TASK TO COMPLETE:
Give back exactly the lines of the data below, starting with the line that has "Definition RawSlice_read_from : R" and going on through the line that has "#[global] Instance RawSlice_encoding".

+-------+

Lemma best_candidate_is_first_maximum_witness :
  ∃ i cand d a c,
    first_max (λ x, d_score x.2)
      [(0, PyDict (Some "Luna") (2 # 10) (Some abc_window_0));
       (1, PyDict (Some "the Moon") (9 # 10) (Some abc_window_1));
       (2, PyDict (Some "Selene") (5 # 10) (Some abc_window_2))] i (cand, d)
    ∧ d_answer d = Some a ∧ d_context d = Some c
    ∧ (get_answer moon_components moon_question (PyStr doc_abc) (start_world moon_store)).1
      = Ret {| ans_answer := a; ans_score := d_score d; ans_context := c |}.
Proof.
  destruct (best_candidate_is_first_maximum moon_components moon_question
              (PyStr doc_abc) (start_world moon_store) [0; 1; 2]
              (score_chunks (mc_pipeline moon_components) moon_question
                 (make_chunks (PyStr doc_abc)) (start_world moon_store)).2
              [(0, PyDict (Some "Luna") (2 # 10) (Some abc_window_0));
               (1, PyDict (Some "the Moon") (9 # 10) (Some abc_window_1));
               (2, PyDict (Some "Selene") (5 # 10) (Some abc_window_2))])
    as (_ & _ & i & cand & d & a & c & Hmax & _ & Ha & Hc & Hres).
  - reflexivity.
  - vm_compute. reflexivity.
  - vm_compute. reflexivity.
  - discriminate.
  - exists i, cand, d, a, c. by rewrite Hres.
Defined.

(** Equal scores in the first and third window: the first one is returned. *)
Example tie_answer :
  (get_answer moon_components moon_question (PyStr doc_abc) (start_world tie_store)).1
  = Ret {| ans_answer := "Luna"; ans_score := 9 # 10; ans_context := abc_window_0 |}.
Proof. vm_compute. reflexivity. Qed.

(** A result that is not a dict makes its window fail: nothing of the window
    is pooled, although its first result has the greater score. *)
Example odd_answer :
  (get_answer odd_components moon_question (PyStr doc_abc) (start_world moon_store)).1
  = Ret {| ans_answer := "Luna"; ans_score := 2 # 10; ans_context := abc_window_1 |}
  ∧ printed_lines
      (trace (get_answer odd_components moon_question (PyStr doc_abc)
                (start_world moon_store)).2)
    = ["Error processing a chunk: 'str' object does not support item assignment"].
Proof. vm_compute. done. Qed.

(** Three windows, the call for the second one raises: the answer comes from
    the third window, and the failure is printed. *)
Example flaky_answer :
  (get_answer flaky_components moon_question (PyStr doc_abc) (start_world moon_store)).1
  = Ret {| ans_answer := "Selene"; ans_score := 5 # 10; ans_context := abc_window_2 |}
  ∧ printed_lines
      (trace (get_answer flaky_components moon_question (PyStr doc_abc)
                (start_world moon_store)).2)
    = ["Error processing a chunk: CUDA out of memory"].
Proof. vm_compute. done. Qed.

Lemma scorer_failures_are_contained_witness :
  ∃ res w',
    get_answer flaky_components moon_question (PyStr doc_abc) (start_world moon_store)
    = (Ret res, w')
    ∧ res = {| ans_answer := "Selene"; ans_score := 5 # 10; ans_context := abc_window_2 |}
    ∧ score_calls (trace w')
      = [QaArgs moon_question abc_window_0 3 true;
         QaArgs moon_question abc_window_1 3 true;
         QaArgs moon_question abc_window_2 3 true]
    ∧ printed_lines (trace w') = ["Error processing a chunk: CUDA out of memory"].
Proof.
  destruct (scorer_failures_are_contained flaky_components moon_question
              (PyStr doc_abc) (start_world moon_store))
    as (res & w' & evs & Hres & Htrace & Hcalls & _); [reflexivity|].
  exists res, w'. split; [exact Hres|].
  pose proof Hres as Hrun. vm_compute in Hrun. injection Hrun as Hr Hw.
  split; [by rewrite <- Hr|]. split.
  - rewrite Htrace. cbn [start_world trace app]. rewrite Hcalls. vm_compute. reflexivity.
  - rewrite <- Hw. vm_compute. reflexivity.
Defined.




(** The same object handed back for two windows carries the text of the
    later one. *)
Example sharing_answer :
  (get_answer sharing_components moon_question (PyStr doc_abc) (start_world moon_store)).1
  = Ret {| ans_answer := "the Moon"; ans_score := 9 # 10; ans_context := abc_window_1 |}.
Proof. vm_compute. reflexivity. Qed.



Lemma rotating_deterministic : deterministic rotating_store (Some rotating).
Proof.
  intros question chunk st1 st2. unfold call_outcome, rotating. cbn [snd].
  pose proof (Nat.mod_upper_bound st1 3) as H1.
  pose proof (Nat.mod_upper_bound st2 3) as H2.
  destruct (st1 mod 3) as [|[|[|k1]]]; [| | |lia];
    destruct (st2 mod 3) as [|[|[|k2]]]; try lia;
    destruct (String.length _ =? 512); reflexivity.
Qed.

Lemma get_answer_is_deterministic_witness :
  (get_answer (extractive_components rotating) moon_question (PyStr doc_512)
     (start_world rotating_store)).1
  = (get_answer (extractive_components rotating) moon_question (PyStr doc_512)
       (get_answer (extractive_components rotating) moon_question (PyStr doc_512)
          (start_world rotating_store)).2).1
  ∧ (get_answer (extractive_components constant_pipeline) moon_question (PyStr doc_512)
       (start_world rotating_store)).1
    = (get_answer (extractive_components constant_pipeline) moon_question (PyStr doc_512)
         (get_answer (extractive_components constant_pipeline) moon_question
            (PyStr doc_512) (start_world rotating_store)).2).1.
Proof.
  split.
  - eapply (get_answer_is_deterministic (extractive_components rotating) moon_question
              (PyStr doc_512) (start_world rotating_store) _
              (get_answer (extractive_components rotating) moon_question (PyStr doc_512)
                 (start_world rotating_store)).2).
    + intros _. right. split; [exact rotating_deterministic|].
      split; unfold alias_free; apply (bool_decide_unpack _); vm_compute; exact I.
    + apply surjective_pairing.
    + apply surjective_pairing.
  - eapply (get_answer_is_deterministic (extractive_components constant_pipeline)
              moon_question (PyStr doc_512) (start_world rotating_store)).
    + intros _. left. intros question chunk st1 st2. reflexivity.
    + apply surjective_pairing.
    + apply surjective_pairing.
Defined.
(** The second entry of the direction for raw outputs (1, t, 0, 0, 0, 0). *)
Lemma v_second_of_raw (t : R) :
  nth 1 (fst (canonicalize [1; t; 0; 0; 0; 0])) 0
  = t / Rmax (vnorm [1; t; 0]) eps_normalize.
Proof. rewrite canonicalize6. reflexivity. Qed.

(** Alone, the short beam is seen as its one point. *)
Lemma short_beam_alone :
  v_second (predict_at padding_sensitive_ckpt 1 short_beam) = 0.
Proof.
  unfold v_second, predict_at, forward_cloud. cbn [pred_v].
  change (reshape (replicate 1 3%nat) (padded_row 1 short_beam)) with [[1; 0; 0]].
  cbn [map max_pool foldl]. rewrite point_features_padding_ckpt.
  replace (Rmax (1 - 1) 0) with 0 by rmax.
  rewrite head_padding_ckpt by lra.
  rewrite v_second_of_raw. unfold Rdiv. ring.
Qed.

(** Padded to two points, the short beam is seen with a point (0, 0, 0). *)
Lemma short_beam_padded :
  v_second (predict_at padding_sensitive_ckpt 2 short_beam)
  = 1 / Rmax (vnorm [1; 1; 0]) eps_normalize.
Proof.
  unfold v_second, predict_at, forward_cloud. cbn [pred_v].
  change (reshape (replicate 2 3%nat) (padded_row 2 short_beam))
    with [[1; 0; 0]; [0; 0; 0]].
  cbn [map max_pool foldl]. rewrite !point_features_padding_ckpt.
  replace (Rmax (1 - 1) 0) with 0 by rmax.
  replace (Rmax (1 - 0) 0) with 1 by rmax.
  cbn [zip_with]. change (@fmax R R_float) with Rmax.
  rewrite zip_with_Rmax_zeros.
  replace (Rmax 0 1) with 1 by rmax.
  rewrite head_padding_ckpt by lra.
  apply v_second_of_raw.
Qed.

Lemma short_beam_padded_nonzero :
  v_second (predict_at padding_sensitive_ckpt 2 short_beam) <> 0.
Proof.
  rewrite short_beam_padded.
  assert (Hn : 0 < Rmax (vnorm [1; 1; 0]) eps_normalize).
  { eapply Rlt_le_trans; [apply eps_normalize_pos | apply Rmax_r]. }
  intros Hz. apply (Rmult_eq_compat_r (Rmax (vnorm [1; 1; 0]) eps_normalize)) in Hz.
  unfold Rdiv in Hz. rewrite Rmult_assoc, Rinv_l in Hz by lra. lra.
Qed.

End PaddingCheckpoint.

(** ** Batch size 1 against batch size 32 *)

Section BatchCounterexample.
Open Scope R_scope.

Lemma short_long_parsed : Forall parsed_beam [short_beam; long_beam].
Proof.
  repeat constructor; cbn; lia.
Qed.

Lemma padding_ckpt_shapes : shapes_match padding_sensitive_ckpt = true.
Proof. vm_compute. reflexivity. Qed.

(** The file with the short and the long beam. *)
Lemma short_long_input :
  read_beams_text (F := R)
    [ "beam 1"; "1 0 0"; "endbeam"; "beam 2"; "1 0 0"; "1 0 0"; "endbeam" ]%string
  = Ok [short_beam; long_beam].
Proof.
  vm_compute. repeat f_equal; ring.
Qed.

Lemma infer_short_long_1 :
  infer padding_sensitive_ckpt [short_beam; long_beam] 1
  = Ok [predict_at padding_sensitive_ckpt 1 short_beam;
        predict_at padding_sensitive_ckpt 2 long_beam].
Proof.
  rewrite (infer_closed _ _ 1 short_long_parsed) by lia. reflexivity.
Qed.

+-------+

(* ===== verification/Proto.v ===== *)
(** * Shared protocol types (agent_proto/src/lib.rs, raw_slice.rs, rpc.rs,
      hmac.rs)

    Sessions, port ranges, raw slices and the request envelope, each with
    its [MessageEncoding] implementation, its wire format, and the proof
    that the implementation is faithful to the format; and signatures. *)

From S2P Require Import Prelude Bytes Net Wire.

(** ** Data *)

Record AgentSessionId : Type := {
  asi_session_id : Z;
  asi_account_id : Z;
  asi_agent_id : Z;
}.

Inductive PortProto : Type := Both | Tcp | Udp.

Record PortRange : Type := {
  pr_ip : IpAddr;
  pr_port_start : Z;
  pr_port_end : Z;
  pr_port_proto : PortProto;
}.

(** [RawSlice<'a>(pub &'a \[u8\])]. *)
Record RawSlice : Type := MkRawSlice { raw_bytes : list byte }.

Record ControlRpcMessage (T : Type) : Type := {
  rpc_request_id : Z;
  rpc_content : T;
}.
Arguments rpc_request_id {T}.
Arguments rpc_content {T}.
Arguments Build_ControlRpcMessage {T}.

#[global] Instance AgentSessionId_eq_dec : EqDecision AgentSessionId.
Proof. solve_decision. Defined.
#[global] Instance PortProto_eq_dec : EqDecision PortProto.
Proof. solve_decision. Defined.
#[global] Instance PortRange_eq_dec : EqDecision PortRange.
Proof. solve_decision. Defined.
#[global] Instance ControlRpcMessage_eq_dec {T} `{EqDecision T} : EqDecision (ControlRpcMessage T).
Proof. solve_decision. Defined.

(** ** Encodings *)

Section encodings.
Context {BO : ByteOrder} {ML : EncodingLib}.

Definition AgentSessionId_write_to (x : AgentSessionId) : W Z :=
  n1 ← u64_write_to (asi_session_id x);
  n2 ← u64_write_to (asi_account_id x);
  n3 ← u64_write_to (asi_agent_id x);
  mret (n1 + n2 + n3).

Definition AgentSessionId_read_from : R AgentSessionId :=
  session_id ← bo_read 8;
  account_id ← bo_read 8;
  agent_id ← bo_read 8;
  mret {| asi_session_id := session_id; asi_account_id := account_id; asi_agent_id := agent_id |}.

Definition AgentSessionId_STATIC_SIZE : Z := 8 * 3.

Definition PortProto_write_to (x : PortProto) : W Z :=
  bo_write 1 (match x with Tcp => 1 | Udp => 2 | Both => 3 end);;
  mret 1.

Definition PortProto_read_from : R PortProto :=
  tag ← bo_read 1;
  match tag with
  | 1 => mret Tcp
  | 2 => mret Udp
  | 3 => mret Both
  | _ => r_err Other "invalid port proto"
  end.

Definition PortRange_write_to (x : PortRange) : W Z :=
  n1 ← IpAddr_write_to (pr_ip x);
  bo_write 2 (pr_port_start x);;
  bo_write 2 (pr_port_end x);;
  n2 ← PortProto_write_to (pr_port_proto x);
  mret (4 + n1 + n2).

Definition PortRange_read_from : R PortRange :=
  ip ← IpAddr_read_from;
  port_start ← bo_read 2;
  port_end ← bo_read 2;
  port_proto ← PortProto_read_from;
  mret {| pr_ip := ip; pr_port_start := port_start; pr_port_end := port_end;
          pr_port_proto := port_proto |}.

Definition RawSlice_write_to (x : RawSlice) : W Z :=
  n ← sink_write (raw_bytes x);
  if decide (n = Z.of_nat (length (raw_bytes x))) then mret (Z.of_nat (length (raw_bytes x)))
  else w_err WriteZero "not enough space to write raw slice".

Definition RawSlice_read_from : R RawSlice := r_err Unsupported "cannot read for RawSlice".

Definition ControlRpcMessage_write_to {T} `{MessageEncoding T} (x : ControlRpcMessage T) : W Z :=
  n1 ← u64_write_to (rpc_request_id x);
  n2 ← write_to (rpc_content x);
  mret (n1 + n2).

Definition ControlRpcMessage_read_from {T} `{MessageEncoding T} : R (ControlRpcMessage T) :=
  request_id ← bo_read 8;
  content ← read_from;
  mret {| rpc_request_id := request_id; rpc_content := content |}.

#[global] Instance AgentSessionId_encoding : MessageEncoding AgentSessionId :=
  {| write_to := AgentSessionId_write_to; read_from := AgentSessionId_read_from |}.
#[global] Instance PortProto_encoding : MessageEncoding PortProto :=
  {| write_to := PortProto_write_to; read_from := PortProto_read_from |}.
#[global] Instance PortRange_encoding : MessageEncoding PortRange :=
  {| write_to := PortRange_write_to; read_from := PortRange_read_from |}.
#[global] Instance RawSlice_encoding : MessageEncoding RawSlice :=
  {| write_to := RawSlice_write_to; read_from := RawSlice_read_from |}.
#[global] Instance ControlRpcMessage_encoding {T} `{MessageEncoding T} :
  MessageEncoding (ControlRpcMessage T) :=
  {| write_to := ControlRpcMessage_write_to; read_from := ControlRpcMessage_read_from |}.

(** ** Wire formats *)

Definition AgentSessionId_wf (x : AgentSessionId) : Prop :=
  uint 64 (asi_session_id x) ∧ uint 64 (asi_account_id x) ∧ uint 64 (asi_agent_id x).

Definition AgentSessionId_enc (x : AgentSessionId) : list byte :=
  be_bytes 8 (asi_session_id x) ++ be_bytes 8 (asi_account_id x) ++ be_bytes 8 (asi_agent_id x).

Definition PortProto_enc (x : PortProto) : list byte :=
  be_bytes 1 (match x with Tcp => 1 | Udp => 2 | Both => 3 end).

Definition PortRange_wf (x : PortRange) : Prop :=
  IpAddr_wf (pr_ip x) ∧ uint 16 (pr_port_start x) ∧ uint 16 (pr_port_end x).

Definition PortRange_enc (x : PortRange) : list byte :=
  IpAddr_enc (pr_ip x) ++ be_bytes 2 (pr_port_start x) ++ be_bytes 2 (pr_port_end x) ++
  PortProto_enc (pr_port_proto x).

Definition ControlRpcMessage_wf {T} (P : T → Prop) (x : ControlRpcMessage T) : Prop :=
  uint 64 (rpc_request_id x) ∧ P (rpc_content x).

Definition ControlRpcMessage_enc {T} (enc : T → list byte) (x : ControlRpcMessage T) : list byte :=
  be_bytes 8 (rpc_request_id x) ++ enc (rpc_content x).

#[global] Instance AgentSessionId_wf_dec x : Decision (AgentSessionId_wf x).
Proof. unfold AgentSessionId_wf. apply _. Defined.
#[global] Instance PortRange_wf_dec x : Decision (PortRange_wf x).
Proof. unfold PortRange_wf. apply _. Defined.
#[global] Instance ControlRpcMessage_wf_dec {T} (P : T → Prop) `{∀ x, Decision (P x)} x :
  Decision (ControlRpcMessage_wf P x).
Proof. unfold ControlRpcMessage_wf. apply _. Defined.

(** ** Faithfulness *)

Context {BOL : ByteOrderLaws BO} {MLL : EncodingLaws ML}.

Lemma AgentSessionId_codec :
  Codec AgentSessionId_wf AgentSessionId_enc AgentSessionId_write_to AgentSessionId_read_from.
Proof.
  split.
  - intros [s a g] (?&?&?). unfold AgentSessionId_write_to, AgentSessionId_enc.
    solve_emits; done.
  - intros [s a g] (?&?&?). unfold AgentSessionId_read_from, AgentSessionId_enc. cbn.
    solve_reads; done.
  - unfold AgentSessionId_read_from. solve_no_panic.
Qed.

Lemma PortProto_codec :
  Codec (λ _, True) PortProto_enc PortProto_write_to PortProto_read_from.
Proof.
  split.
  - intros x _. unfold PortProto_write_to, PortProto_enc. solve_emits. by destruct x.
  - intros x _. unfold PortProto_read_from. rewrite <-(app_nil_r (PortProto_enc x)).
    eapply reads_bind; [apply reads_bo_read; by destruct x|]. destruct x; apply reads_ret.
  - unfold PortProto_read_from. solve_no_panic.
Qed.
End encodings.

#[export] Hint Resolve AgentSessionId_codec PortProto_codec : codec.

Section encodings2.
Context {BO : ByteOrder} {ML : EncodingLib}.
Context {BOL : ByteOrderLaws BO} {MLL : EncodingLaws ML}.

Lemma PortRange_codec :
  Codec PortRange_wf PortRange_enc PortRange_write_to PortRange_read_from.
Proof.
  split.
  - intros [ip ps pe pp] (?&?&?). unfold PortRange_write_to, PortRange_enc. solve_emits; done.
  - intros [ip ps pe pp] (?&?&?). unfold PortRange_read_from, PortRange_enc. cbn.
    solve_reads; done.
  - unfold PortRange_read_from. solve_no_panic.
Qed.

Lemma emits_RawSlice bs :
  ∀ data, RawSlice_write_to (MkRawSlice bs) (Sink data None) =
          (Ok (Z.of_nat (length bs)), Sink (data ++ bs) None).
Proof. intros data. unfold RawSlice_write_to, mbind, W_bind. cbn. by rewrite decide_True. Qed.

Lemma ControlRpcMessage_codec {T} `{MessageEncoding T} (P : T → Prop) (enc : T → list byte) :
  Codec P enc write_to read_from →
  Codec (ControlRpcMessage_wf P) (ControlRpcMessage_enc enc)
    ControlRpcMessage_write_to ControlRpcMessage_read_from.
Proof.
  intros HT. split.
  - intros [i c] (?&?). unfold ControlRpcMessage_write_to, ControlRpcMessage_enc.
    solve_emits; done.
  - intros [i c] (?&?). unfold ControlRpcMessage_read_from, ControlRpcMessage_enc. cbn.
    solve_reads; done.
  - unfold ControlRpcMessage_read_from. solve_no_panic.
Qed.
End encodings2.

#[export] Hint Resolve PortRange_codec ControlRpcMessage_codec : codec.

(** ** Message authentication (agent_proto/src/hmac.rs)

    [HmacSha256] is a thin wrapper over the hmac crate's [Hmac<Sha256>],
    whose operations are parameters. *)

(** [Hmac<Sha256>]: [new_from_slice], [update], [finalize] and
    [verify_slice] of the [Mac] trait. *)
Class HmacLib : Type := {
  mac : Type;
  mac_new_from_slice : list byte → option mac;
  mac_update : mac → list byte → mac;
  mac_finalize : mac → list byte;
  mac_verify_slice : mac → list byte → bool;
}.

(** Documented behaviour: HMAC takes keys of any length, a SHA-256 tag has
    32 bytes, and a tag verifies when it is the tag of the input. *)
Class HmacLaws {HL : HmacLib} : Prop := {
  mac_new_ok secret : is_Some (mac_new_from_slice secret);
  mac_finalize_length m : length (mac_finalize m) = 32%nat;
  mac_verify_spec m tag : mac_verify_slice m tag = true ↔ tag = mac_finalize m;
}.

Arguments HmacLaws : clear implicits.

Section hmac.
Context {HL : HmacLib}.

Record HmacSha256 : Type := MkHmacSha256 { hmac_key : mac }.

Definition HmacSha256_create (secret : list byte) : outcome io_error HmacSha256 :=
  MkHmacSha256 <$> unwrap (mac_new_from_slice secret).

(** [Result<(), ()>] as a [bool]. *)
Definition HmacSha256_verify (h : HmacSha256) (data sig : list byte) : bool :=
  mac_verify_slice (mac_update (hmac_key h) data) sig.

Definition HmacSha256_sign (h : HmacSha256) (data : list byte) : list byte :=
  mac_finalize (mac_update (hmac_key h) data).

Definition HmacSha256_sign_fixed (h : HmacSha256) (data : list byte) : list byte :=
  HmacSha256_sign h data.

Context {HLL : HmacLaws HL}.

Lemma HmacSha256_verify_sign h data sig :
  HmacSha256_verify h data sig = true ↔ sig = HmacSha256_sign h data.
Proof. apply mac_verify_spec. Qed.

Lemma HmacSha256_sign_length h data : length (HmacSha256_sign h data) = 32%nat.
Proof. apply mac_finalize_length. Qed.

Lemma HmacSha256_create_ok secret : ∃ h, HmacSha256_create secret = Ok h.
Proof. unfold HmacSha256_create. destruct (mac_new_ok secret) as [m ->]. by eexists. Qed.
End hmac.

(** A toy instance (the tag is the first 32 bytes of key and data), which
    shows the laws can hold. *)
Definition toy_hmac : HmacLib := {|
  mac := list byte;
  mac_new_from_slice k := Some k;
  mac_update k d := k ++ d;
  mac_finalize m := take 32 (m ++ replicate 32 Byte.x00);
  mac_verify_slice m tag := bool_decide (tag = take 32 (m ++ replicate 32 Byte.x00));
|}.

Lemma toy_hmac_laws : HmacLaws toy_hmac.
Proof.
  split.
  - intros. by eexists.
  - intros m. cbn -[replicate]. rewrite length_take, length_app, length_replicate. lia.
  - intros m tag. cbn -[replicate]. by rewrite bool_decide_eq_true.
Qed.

+-------+

TASK OUTPUT:
Definition RawSlice_read_from : R RawSlice := r_err Unsupported "cannot read for RawSlice".

Definition ControlRpcMessage_write_to {T} `{MessageEncoding T} (x : ControlRpcMessage T) : W Z :=
  n1 ← u64_write_to (rpc_request_id x);
  n2 ← write_to (rpc_content x);
  mret (n1 + n2).

Definition ControlRpcMessage_read_from {T} `{MessageEncoding T} : R (ControlRpcMessage T) :=
  request_id ← bo_read 8;
  content ← read_from;
  mret {| rpc_request_id := request_id; rpc_content := content |}.

#[global] Instance AgentSessionId_encoding : MessageEncoding AgentSessionId :=
  {| write_to := AgentSessionId_write_to; read_from := AgentSessionId_read_from |}.
#[global] Instance PortProto_encoding : MessageEncoding PortProto :=
  {| write_to := PortProto_write_to; read_from := PortProto_read_from |}.
#[global] Instance PortRange_encoding : MessageEncoding PortRange :=
  {| write_to := PortRange_write_to; read_from := PortRange_read_from |}.
#[global] Instance RawSlice_encoding : MessageEncoding RawSlice :=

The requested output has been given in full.